#### Required work
Where a line in the data below includes the word "reply", count it. State the total and nothing more.

*** Input records ***

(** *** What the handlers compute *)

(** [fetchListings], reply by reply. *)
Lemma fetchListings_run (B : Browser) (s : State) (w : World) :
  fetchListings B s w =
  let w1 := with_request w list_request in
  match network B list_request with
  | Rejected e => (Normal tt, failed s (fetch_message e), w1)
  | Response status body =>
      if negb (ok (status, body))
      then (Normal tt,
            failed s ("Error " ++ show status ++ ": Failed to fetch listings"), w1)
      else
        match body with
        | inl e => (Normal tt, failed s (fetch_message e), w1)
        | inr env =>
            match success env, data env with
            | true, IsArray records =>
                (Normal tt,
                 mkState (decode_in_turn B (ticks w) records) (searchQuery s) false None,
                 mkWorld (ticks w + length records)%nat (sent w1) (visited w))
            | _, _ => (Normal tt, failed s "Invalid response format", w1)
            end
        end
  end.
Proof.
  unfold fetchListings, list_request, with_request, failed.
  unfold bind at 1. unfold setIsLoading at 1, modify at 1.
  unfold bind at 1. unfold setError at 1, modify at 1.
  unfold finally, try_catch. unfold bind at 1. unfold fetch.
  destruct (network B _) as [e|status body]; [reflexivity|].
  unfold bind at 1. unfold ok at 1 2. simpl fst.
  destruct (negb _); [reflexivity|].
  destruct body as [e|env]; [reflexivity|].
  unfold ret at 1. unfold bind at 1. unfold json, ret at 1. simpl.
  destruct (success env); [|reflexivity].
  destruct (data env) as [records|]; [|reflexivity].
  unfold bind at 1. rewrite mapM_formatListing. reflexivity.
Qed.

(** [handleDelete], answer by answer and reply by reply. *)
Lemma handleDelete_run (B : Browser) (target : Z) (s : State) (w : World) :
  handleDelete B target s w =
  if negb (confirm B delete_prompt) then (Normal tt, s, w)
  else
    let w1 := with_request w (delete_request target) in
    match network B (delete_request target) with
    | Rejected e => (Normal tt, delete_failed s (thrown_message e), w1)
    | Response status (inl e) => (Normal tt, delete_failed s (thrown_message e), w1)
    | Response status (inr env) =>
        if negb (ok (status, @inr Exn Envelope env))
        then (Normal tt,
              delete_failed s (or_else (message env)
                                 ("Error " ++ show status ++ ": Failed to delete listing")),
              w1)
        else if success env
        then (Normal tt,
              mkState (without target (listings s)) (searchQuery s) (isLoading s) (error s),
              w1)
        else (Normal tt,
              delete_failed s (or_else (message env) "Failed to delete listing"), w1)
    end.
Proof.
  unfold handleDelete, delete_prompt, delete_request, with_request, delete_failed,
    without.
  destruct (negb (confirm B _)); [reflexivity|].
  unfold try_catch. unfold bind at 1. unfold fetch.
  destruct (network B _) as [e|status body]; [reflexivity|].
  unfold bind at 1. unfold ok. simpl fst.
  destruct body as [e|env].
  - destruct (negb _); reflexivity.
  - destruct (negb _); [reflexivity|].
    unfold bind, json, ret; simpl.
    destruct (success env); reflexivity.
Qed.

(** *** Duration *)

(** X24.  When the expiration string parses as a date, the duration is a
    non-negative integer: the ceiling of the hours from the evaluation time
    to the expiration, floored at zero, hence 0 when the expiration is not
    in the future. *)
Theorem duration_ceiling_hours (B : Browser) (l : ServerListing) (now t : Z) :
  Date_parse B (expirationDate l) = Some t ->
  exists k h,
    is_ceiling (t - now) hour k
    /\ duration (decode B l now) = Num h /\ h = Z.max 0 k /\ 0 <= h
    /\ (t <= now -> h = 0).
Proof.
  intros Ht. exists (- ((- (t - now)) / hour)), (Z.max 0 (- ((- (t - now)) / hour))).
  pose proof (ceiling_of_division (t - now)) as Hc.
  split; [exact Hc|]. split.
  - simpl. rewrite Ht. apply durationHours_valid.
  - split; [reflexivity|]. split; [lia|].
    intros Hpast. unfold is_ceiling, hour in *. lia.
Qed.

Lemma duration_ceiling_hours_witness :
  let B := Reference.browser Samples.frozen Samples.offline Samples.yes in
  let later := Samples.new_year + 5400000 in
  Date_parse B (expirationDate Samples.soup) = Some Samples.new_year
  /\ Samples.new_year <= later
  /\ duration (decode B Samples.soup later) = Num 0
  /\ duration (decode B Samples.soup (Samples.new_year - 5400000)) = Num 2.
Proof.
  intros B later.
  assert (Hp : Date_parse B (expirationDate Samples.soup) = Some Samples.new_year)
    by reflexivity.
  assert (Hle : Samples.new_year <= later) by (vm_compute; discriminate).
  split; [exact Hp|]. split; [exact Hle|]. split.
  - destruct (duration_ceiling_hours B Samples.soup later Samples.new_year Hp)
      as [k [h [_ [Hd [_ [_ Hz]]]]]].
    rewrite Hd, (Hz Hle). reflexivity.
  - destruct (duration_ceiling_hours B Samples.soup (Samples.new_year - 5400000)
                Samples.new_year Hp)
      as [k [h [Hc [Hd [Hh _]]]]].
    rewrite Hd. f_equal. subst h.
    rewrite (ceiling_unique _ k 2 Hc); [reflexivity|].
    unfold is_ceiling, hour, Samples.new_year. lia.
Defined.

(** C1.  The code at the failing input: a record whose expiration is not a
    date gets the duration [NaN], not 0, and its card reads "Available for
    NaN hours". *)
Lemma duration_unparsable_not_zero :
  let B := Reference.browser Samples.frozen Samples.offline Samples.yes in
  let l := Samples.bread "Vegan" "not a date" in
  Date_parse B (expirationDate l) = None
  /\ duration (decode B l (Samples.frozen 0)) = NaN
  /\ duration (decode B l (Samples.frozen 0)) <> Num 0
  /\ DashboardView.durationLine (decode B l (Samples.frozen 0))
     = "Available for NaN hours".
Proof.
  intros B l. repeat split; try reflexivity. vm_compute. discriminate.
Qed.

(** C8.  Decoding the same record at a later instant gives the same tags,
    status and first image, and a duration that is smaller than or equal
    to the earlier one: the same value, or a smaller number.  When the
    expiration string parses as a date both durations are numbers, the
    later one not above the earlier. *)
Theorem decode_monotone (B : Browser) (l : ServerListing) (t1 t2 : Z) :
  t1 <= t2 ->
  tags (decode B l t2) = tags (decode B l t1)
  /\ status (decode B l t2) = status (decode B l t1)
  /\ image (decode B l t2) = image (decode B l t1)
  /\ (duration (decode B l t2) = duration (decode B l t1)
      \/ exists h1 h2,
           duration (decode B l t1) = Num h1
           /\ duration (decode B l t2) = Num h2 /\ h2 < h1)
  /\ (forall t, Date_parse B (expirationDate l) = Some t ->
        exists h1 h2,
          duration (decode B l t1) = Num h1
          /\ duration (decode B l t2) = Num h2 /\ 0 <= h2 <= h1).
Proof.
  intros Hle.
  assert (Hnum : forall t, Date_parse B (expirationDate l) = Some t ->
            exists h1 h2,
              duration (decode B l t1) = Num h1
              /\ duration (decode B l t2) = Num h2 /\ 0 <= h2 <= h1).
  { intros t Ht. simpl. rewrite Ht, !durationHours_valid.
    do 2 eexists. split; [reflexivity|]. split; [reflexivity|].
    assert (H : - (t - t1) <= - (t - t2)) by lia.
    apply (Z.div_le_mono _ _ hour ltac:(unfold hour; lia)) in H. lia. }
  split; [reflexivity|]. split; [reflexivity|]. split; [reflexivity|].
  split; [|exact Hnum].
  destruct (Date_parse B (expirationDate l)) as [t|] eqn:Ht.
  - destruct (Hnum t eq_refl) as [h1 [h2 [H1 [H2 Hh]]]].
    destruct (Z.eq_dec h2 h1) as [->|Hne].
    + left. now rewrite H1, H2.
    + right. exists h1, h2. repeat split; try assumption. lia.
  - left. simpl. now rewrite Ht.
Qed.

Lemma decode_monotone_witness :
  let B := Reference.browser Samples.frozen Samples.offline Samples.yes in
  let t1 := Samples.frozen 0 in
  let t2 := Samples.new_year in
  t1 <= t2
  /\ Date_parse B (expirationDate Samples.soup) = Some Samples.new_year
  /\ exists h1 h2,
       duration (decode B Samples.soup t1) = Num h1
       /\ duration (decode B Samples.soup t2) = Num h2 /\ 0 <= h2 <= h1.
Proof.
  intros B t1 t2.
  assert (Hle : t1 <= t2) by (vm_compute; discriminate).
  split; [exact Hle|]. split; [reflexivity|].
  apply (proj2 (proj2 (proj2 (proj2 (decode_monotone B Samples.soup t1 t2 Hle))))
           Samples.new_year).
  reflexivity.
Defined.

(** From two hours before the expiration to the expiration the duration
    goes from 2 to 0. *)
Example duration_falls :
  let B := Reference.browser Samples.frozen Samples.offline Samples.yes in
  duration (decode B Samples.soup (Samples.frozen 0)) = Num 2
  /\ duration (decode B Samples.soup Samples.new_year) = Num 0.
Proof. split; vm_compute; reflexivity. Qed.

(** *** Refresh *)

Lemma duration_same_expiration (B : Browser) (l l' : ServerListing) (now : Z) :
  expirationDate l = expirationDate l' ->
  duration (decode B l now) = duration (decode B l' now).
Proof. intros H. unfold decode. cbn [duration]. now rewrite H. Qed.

*** End of Input records ***

#### Exercise output
2